> _Data extracted from a collection_:
= = =

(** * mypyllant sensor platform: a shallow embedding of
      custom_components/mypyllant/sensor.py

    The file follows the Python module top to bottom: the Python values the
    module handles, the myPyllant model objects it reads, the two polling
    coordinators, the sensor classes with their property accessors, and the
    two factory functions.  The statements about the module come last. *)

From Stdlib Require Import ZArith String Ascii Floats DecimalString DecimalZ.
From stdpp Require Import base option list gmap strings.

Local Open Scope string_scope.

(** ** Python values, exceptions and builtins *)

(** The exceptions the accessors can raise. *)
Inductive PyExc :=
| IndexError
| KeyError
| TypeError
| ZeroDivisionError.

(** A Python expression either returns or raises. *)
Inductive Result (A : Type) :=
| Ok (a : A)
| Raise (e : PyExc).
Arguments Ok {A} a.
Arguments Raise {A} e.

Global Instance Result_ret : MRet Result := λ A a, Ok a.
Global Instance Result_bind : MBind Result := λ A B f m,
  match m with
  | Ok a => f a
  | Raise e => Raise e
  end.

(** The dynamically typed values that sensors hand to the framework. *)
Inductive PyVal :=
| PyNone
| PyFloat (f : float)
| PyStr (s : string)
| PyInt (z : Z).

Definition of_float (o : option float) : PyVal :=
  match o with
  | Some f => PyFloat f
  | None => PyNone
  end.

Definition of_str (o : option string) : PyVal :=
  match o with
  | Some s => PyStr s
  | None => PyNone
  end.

= = =

When you reach the line containing "(s : string)" in the data above, retype it and each line after it through the final one, exactly as written.

| PyStr (s : string)
| PyInt (z : Z).

Definition of_float (o : option float) : PyVal :=
  match o with
  | Some f => PyFloat f
  | None => PyNone
  end.

Definition of_str (o : option string) : PyVal :=
  match o with
  | Some s => PyStr s
  | None => PyNone
  end.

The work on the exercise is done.